Yeah it’s tough and so I hope you guys are getting ready for your questions. We’re almost time ready for you, so get your hands ready to go up. One of the things though that triggered for me when you were talking Jeff is in the use of race. We tend to talk about them in monolithic terms, right? There’s only a couple of boxes that you can check, but for example, my wife is born of a white Canadian woman and A and a black Canadian guy, right? So how do you, how does she check? A box. And therefore, how is race utilized in her medical record? Right. These are the challenges that we live with, let alone you can’t just say Asian is that East Asian is out South Pacific. Like how does it work so very, very challenging in terms of race. Final question for you. There’s got to be some sort of places of urgency where AI really needs. Immediate attention.

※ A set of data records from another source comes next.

(* ===== verification/Json.v ===== *)
(** * JSON as [encoding/json] reads and writes it

    [jsonParse] is the syntax check and the value of a document: white space,
    escapes (UTF-16 surrogate pairs joined, lone ones replaced), invalid UTF-8
    replaced by U+FFFD, numbers kept as their literal, nesting up to 10000.
    [toInterface] is the decoding into [interface{}]: the members of an object
    form a map (the last of two equal keys wins; kept sorted by key, the order
    [json.Marshal] writes a map in) and a number becomes a float64, represented
    by the text [json.Marshal] writes for it.  [jsonEncode] is [json.Marshal]
    (HTML characters escaped).

    Error texts are cut: a syntax error is [invalid character] or [unexpected end
    of JSON input], a type error [json: cannot unmarshal]. *)

From S2P Require Import Prelude GoStrings.

Inductive json :=
  | JNull
  | JBool (b : bool)
  | JNumber (literal : string)
  | JString (s : string)
  | JArray (l : list json)
  | JObject (members : list (string * json)).

Definition errJsonInvalid : error := errorsNew "invalid character".
Definition errJsonEnd : error := errorsNew "unexpected end of JSON input".
Definition errJsonDepth : error := errorsNew "exceeded max depth".
Definition errJsonType : error := errorsNew "json: cannot unmarshal".
(** Never returned by [jsonParse]: its fuel is enough ([JsonSpec]). *)
Definition errJsonFuel : error := errorsNew "json: out of fuel".

Definition jfail {A} (l : list ascii) : result A :=
  match l with [] => Err errJsonEnd | _ => Err errJsonInvalid end.

(** ** UTF-8 *)

Definition byteBetween (a b : N) (c : ascii) : bool := ((a <=? byteN c) && (byteN c <=? b))%N.
Definition continuation : ascii → bool := byteBetween 128 191.
(** The width of the well-formed character of more than one byte at the head, if any. *)
Definition runeWidth (l : list ascii) : option nat :=
  match l with
  | a :: b :: r =>
      if byteBetween 194 223 a && continuation b then Some 2%nat
      else
        match r with
        | c :: r =>
            if byteBetween 224 239 a
               && byteBetween (if (byteN a =? 224)%N then 160 else 128)
                              (if (byteN a =? 237)%N then 159 else 191) b
               && continuation c
            then Some 3%nat
            else
              match r with
              | d :: _ =>
                  if byteBetween 240 244 a
                     && byteBetween (if (byteN a =? 240)%N then 144 else 128)
                                    (if (byteN a =? 244)%N then 143 else 191) b
                     && continuation c && continuation d
                  then Some 4%nat else None
              | [] => None
              end
        | [] => None
        end
  | _ => None
  end.
Definition replacementRune : list ascii := [chr 239; chr 191; chr 189].
Definition utf8Encode (u : N) : list ascii :=
  if (u <? 128)%N then [chr u]
  else if (u <? 2048)%N then [chr (192 + u / 64); chr (128 + u mod 64)]
  else if (u <? 65536)%N then [chr (224 + u / 4096); chr (128 + (u / 64) mod 64); chr (128 + u mod 64)]
  else [chr (240 + u / 262144); chr (128 + (u / 4096) mod 64); chr (128 + (u / 64) mod 64);
        chr (128 + u mod 64)].

(** ** Scanning *)

Definition isJsonSpace (c : ascii) : bool :=
  ((byteN c =? 32) || (byteN c =? 9) || (byteN c =? 10) || (byteN c =? 13))%N.
Fixpoint skipSpace (l : list ascii) : list ascii :=
  match l with c :: r => if isJsonSpace c then skipSpace r else l | [] => [] end.

Definition hexValue (c : ascii) : option N :=
  if byteBetween 48 57 c then Some (byteN c - 48)%N
  else if byteBetween 97 102 c then Some (byteN c - 87)%N
  else if byteBetween 65 70 c then Some (byteN c - 55)%N
  else None.
Definition hex4 (l : list ascii) : result (N * list ascii) :=
  match l with
  | a :: b :: c :: d :: r =>
      match hexValue a, hexValue b, hexValue c, hexValue d with
      | Some a, Some b, Some c, Some d => Ok ((((a * 16 + b) * 16 + c) * 16 + d)%N, r)
      | _, _, _, _ => Err errJsonInvalid
      end
  | _ => if forallb (λ c, match hexValue c with Some _ => true | None => false end) l
         then Err errJsonEnd else Err errJsonInvalid
  end.
Definition backslash : ascii := "\"%char.
Definition simpleEscape (c : ascii) : option ascii :=
  if bool_decide (c = dquote) then Some dquote
  else if bool_decide (c = backslash) then Some backslash
  else if bool_decide (c = "/"%char) then Some "/"%char
  else if bool_decide (c = "b"%char) then Some (chr 8)
  else if bool_decide (c = "f"%char) then Some (chr 12)
  else if bool_decide (c = "n"%char) then Some (chr 10)
  else if bool_decide (c = "r"%char) then Some (chr 13)
  else if bool_decide (c = "t"%char) then Some (chr 9)
  else None.
(** The second half of a surrogate pair, written as an escape. *)
Definition lowSurrogate (l : list ascii) : option (N * list ascii) :=
  match l with
  | c :: d :: r =>
      if bool_decide (c = backslash) && bool_decide (d = "u"%char) then
        match hex4 r with
        | Ok (u, r) => if ((56320 <=? u) && (u <? 57344))%N then Some (u, r) else None
        | Err _ => None
        end
      else None
  | _ => None
  end.

Definition push (b : list ascii) (r : result (list ascii * list ascii)) : result (list ascii * list ascii) :=
  match r with Ok (s, rest) => Ok (b ++ s, rest) | Err e => Err e end.
(** A string after its opening quote: its decoded bytes and what follows it. *)
Fixpoint scanString (fuel : nat) (l : list ascii) : result (list ascii * list ascii) :=
  match fuel with
  | O => Err errJsonFuel
  | S fuel =>
      match l with
      | [] => Err errJsonEnd
      | c :: r =>
          if bool_decide (c = dquote) then Ok ([], r)
          else if bool_decide (c = backslash) then
            match r with
            | [] => Err errJsonEnd
            | e :: r =>
                if bool_decide (e = "u"%char) then
                  match hex4 r with
                  | Err e => Err e
                  | Ok (u, r) =>
                      if ((55296 <=? u) && (u <? 57344))%N then
                        match (if (u <? 56320)%N then lowSurrogate r else None) with
                        | Some (v, r) =>
                            push (utf8Encode (65536 + (u - 55296) * 1024 + (v - 56320))%N) (scanString fuel r)
                        | None => push replacementRune (scanString fuel r)
                        end
                      else push (utf8Encode u) (scanString fuel r)
                  end
                else match simpleEscape e with
                     | Some b => push [b] (scanString fuel r)
                     | None => Err errJsonInvalid
                     end
            end
          else if (byteN c <? 32)%N then Err errJsonInvalid
          else if (byteN c <? 128)%N then push [c] (scanString fuel r)
          else match runeWidth l with
               | Some n => push (take n l) (scanString fuel (drop n l))
               | None => push replacementRune (scanString fuel r)
               end
      end
  end.

Fixpoint spanDigits (l : list ascii) : list ascii * list ascii :=
  match l with
  | c :: r => if byteBetween 48 57 c then let '(a, b) := spanDigits r in (c :: a, b) else ([], l)
  | [] => ([], [])
  end.
(** One or more digits. *)
Definition scanDigits (l : list ascii) : result (list ascii * list ascii) :=
  match spanDigits l with ([], r) => jfail r | p => Ok p end.
(** A number: its literal and what follows it. *)
Definition scanNumber (l : list ascii) : result (list ascii * list ascii) :=
  let '(sign, l) := match l with
                    | c :: r => if bool_decide (c = "-"%char) then ([c], r) else ([], l)
                    | [] => ([], []) end in
  '(int, l) ← match l with
              | c :: r => if bool_decide (c = "0"%char) then Ok ([c], r) else scanDigits l
              | [] => Err errJsonEnd
              end;
  '(frac, l) ← match l with
               | c :: r => if bool_decide (c = "."%char)
                           then '(d, r) ← scanDigits r; Ok (c :: d, r) else Ok ([], l)
               | [] => Ok ([], [])
               end;
  '(exp, l) ← match l with
              | c :: r =>
                  if bool_decide (c = "e"%char) || bool_decide (c = "E"%char) then
                    let '(s, r) := match r with
                                   | d :: r' => if bool_decide (d = "+"%char) || bool_decide (d = "-"%char)
                                                then ([d], r') else ([], r)
                                   | [] => ([], []) end in
                    '(d, r) ← scanDigits r; Ok (c :: s ++ d, r)
                  else Ok ([], l)
              | [] => Ok ([], [])
              end;
  Ok (sign ++ int ++ frac ++ exp, l).

Fixpoint scanLiteral (p l : list ascii) : result (list ascii) :=
  match p, l with
  | [], _ => Ok l
  | _, [] => Err errJsonEnd
  | c :: p, d :: l => if bool_decide (c = d) then scanLiteral p l else Err errJsonInvalid
  end.

(** ** Parsing *)

Definition maxNestingDepth : Z := 10000.
Fixpoint parseValue (fuel : nat) (depth : Z) (l : list ascii) : result (json * list ascii) :=
  match fuel with
  | O => Err errJsonFuel
  | S fuel =>
      match skipSpace l with
      | [] => Err errJsonEnd
      | c :: r =>
          if bool_decide (c = dquote) then
            match scanString (S (length r)) r with
            | Ok (s, r) => Ok (JString (ofBytes s), r) | Err e => Err e end
          else if bool_decide (c = "{"%char) then
            if maxNestingDepth <=? depth then Err errJsonDepth
            else match skipSpace r with
                 | d :: r' => if bool_decide (d = "}"%char) then Ok (JObject [], r')
                              else match parseMembers fuel (depth + 1) r with
                                   | Ok (ms, r) => Ok (JObject ms, r) | Err e => Err e end
                 | [] => Err errJsonEnd
                 end
          else if bool_decide (c = "["%char) then
            if maxNestingDepth <=? depth then Err errJsonDepth
            else match skipSpace r with
                 | d :: r' => if bool_decide (d = "]"%char) then Ok (JArray [], r')
                              else match parseElements fuel (depth + 1) r with
                                   | Ok (vs, r) => Ok (JArray vs, r) | Err e => Err e end
                 | [] => Err errJsonEnd
                 end
          else if bool_decide (c = "t"%char) then r ← scanLiteral (bytes "rue") r; Ok (JBool true, r)
          else if bool_decide (c = "f"%char) then r ← scanLiteral (bytes "alse") r; Ok (JBool false, r)
          else if bool_decide (c = "n"%char) then r ← scanLiteral (bytes "ull") r; Ok (JNull, r)
          else if bool_decide (c = "-"%char) || byteBetween 48 57 c then
            '(lit, r) ← scanNumber (c :: r); Ok (JNumber (ofBytes lit), r)
          else Err errJsonInvalid
      end
  end
with parseElements (fuel : nat) (depth : Z) (l : list ascii) : result (list json * list ascii) :=
  match fuel with
  | O => Err errJsonFuel
  | S fuel =>
      match parseValue fuel depth l with
      | Err e => Err e
      | Ok (v, r) =>
          match skipSpace r with
          | [] => Err errJsonEnd
          | c :: r =>
              if bool_decide (c = "]"%char) then Ok ([v], r)
              else if bool_decide (c = ","%char) then
                match parseElements fuel depth r with
                | Ok (vs, r) => Ok (v :: vs, r) | Err e => Err e end
              else Err errJsonInvalid
          end
      end
  end
with parseMembers (fuel : nat) (depth : Z) (l : list ascii) : result (list (string * json) * list ascii) :=
  match fuel with
  | O => Err errJsonFuel
  | S fuel =>
      match skipSpace l with
      | [] => Err errJsonEnd
      | c :: r =>
          if bool_decide (c = dquote) then
            match scanString (S (length r)) r with
            | Err e => Err e
            | Ok (k, r) =>
                match skipSpace r with
                | [] => Err errJsonEnd
                | c :: r =>
                    if bool_decide (c = ":"%char) then
                      match parseValue fuel depth r with
                      | Err e => Err e
                      | Ok (v, r) =>
                          match skipSpace r with
                          | [] => Err errJsonEnd
                          | c :: r =>
                              if bool_decide (c = "}"%char) then Ok ([(ofBytes k, v)], r)
                              else if bool_decide (c = ","%char) then
                                match parseMembers fuel depth r with
                                | Ok (ms, r) => Ok ((ofBytes k, v) :: ms, r) | Err e => Err e end
                              else Err errJsonInvalid
                          end
                      end
                    else Err errJsonInvalid
                end
            end
          else Err errJsonInvalid
      end
  end.
Definition jsonParse (s : string) : result json :=
  '(v, r) ← parseValue (2 * String.length s + 1) 0 (bytes s);
  match skipSpace r with [] => Ok v | _ => Err errJsonInvalid end.
(* ===== verification/HttpClient.v ===== *)
(** * The redirects of net/http

    What [http.Client.Do] does around single exchanges: references resolved against
    the URL of the request ([url.URL.ResolveReference]), the request of a redirect
    with the header fields it inherits, the [CheckRedirect] callback, and the errors.
    One exchange is [httpDo].  A request carries a context of type [C], of which the
    client knows nothing.  A body, when there is one, can be read again. *)

From S2P Require Import Prelude GoStrings GoUrl GoTime Redis World Signer.

(** ** References *)

(** One element of [resolvePath]: the text after the first slash, and [first]. *)
Definition resolveStep (st : string * bool) (elem : string) : string * bool :=
  let '(dst, first) := st in
  if elem =s "." then (dst, false)
  else if elem =s ".." then
    match cutLast dst "/" with None => ("", true) | Some (before, _) => (before, first) end
  else (dst +:+ (if first then "" else "/") +:+ elem, false).
Definition resolvePath (base ref : string) : string :=
  let full := if ref =s "" then base
              else if HasPrefix ref "/" then ref
              else match cutLast base "/" with None => ref | Some (before, _) => before +:+ "/" +:+ ref end in
  if full =s "" then ""
  else
    let elems := Split full "/" in
    let last := List.last elems "" in
    let dst := (foldl resolveStep ("", true) elems).1 in
    let r := "/" +:+ dst +:+ (if (last =s ".") || (last =s "..") then "/" else "") in
    if HasPrefix r "//" then TrimPrefix r "/" else r.

(** [setPath] with its error ignored. *)
Definition withPath (u : URL) (p : string) : URL := match setPath u p with Ok u' => u' | Err _ => u end.
Definition ResolveReference (u ref : URL) : URL :=
  let scheme := if Scheme ref =s "" then Scheme u else Scheme ref in
  let hasUser := match User ref with Some _ => true | None => false end in
  if negb (Scheme ref =s "") || negb (Host ref =s "") || hasUser then
    withPath (mkURL scheme (Opaque ref) (User ref) (Host ref) (Path ref) (RawPath ref) (OmitHost ref) (ForceQuery ref)
                (RawQuery ref) (Fragment ref) (RawFragment ref)) (resolvePath (EscapedPath ref) "")
  else if negb (Opaque ref =s "") then
    mkURL scheme (Opaque ref) None "" "" (RawPath ref) (OmitHost ref) (ForceQuery ref) (RawQuery ref) (Fragment ref)
      (RawFragment ref)
  else
    let inherits := (Path ref =s "") && negb (ForceQuery ref) && (RawQuery ref =s "") in
    let rawQuery := if inherits then RawQuery u else RawQuery ref in
    let '(fragment, rawFragment) := if inherits && (Fragment ref =s "") then (Fragment u, RawFragment u)
                                    else (Fragment ref, RawFragment ref) in
    if (Path ref =s "") && negb (Opaque u =s "") then
      mkURL scheme (Opaque u) None "" "" (RawPath ref) (OmitHost ref) (ForceQuery ref) rawQuery fragment rawFragment
    else
      withPath (mkURL scheme (Opaque ref) (User u) (Host u) (Path ref) (RawPath ref) (OmitHost ref) (ForceQuery ref)
                  rawQuery fragment rawFragment) (resolvePath (EscapedPath u) (EscapedPath ref)).
(** [u.Parse(ref)]. *)
Definition parseReference (u : URL) (ref : string) : result URL := r ← url_Parse ref; Ok (ResolveReference u r).

(** [strings.Replace(s, old, new, 1)]. *)
Fixpoint replaceFirstBytes (old new l : list ascii) : list ascii :=
  match prefixBytes old l with
  | Some rest => new ++ rest
  | None => match l with [] => [] | c :: l => c :: replaceFirstBytes old new l end
  end.
Definition replaceFirst (s old new : string) : string := ofBytes (replaceFirstBytes (bytes old) (bytes new) (bytes s)).

Definition stripPassword (u : URL) : string :=
  match User u with
  | Some (name, Some _ as password) =>
      replaceFirst (URL_String u) (userString (name, password) +:+ "@") (name +:+ ":***@")
  | _ => URL_String u
  end.
Definition refererForURL (lastReq newReq : URL) (explicitRef : string) : string :=
  if (Scheme lastReq =s "https") && (Scheme newReq =s "http") then ""
  else if negb (explicitRef =s "") then explicitRef
  else match User lastReq with
  | Some user => replaceFirst (URL_String lastReq) (userString user +:+ "@") ""
  | None => URL_String lastReq
  end.

(** A [*url.Error] of the client. *)
Definition urlErrorOp (method : string) : string :=
  match method with
  | "" => "Get"
  | String c rest => String c (ToLower rest)
  end.
Definition clientError (method url : string) (e : error) : error :=
  mkError (urlErrorOp method +:+ " " +:+ quote url +:+ ": " +:+ err_text e) ((urlErrorTag +:+ err_text e) :: err_is e).

(** ** The client *)

(** The method of the next request, and whether it has the body again; [None] when the answer is
    no redirect. *)
Definition redirectBehavior (reqMethod : string) (statusCode : Z) : option (string * bool) :=
  if (statusCode =? 301) || (statusCode =? 302) || (statusCode =? 303) then
    Some (if negb (reqMethod =s "GET") && negb (reqMethod =s "HEAD") then "GET" else reqMethod, false)
  else if (statusCode =? 307) || (statusCode =? 308) then Some (reqMethod, true)
  else None.
Definition sensitiveHeaders : list string := ["Authorization"; "Www-Authenticate"; "Cookie"; "Cookie2"].

Section client.
Context {S : Type} {C : Type}.
Abbreviation Mw := (M (World S)).

Record ctxRequest := mkCtxRequest { cReq : outRequest; cCtx : C }.
(** What [CheckRedirect] decides: follow with this request (the callback may have changed it),
    return [ErrUseLastResponse], or fail. *)
Inductive redirectVerdict :=
  | FollowRedirect (r : ctxRequest)
  | UseLastResponse
  | RefuseRedirect (e : error).
(** [copySensitive]: whether the sensitive fields go along from the first URL to the second. *)
Record httpClient := mkHttpClient {
  CheckRedirect : option (ctxRequest → list ctxRequest → Mw redirectVerdict);
  copySensitive : URL → URL → bool }.
Definition defaultCheckRedirect (redirect : ctxRequest) (via : list ctxRequest) : Mw redirectVerdict :=
  if (10 <=? length via)%nat then mret (RefuseRedirect (errorsNew "stopped after 10 redirects"))
  else mret (FollowRedirect redirect).

Definition wireRequest (r : outRequest) : httpRequest :=
  mkHttpRequest (outMethod r) (default "" (URL_String <$> outURL r)) (outHeader r) (default "" (outBody r)).

(** The request that follows a redirect of [req] to [u]; [ireq] is the first request. *)
Definition redirectedRequest (client : httpClient) (ireq req : ctxRequest) (base u : URL) (loc method : string)
    (includeBody : bool) : ctxRequest :=
  let host := if negb (outHost (cReq req) =s "") && negb (outHost (cReq req) =s Host base) then
                match url_Parse loc with
                | Ok l => if Scheme l =s "" then outHost (cReq req) else ""
                | Err _ => ""
                end
              else "" in
  let header := if copySensitive client base u then outHeader (cReq ireq)
                else foldl headerDel (outHeader (cReq ireq)) sensitiveHeaders in
  let ref := refererForURL base u (headerGet header "Referer") in
  let header := if ref =s "" then header else headerSet header "Referer" ref in
  mkCtxRequest (mkOut method (Some u) host header (if includeBody then outBody (cReq ireq) else None)
                  (if includeBody then outContentLength (cReq ireq) else 0)) (cCtx ireq).

(** The loop of [Client.do], with at most [fuel] exchanges; the answer comes with the request it
    answers. *)
Fixpoint follow (fuel : nat) (client : httpClient) (ireq : ctxRequest) (reqs : list ctxRequest) (req : ctxRequest)
    : Mw (result (httpResponse * ctxRequest)) :=
  match fuel with
  | O => panic "redirects without an end"
  | Datatypes.S fuel =>
      resp ←! httpDo (wireRequest (cReq req));
      let reqs := reqs ++ [req] in
      match redirectBehavior (outMethod (cReq req)) (StatusCode resp) with
      | None => mret (Ok (resp, req))
      | Some (method, includeBody) =>
          let loc := headerGet (RespHeader resp) "Location" in
          if loc =s "" then mret (Ok (resp, req))
          else match outURL (cReq req) with
          | None => panic "invalid memory address or nil pointer dereference"
          | Some base =>
              match parseReference base loc with
              | Err e => mret (Err (clientError (outMethod (cReq ireq)) (stripPassword base)
                           (errorsNew ("failed to parse Location header " +:+ quote loc +:+ ": " +:+ err_text e))))
              | Ok u =>
                  verdict ← default defaultCheckRedirect (CheckRedirect client)
                              (redirectedRequest client ireq req base u loc method includeBody) reqs;
                  match verdict with
                  | FollowRedirect redirect => follow fuel client ireq reqs redirect
                  | UseLastResponse => mret (Ok (resp, req))
                  | RefuseRedirect e => mret (Err (clientError (outMethod (cReq ireq)) loc e))
                  end
              end
          end
      end
  end.
(** [Client.Do].  Ten exchanges are enough for a callback that refuses the eleventh. *)
Definition maxExchanges : nat := 10.
Definition clientDo (client : httpClient) (req : ctxRequest) : Mw (result (httpResponse * ctxRequest)) :=
  match outURL (cReq req) with
  | None => mret (Err (clientError (outMethod (cReq req)) "" (errorsNew "http: nil Request.URL")))
  | Some _ => follow maxExchanges client req [] req
  end.
End client.
Arguments ctxRequest : clear implicits.
Arguments redirectVerdict : clear implicits.
Arguments httpClient : clear implicits.

(** ** Checks against known results (RFC 3986, section 5.4) *)

Definition resolvesTo (base ref : string) : option string :=
  match url_Parse base with Ok u => match parseReference u ref with Ok v => Some (URL_String v) | Err _ => None end | Err _ => None end.
Example rfc3986_references : map (resolvesTo "http://a/b/c/d?q")
    ["g"; "./g"; "g/"; "/g"; "//g"; "?y"; "g?y"; "#s"; "../../g"; ".."; "../../../g"; "./g/."; "g:h"; ""]
  = map Some ["http://a/b/c/g"; "http://a/b/c/g"; "http://a/b/c/g/"; "http://a/g"; "http://g"; "http://a/b/c/d?y";
              "http://a/b/c/g?y"; "http://a/b/c/d?q#s"; "http://a/g"; "http://a/b/"; "http://a/g"; "http://a/b/c/g/";
              "g:h"; "http://a/b/c/d?q"].
Proof. vm_compute. reflexivity. Qed.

What are some of the hotspots that you see are absolute necessities for us to focus on, right in the immediate term?

Speaker 5

Yeah. So probably somewhat unsurprising to you, Devin. The place that we need a lot of attention is in that health tech space that exists beyond HIPAA exist beyond OCR, exists beyond FDA exists beyond ONC. And see, you know, I think the other day we were trying to sit down and and, you know, literally look at OK, of the 882 medical devices that have been cleared or authorized by the FDA, how many of those are electronic health record developers, super small fraction, very, very small. OK, so we’re covering different ground. We really are. What about all of the technology that exists within a hospital or healthcare system or just outside of it and their consumer facing that are not Regulated and even within a healthcare system, I mean, there’s a lot of technology, a lot of technology companies. I think a lot of really good ones, probably a lot of bad ones that are not going to be certified by ONC and maybe they may be doing something pre processing, they may be doing something that you know technically exists outside of the healthcare system, but then gets brought into the healthcare system. Through one way or another, and the FDA may not know about it or it gets self developed and that’s still a space. You know, the hospitals. I think are many of the major hospitals are really stepping up to the plate and starting to get much more serious in terms of their internal development and their internal validation and testing of stuff that they themselves self develop. But the vast majority of users out there who get their technology from developers from third parties. They’re buying it. They’re putting it in and that’s it. They’re not validating it. They’re not. They don’t have comprehensive monitoring over it. So, you know, I do think that this space where current OC, FDA. OCR authorities and there’s others out there. CMS could be playing a role. Maybe they will in the future, but that’s that space that it exists beyond the immediate kind of healthcare delivery is really important.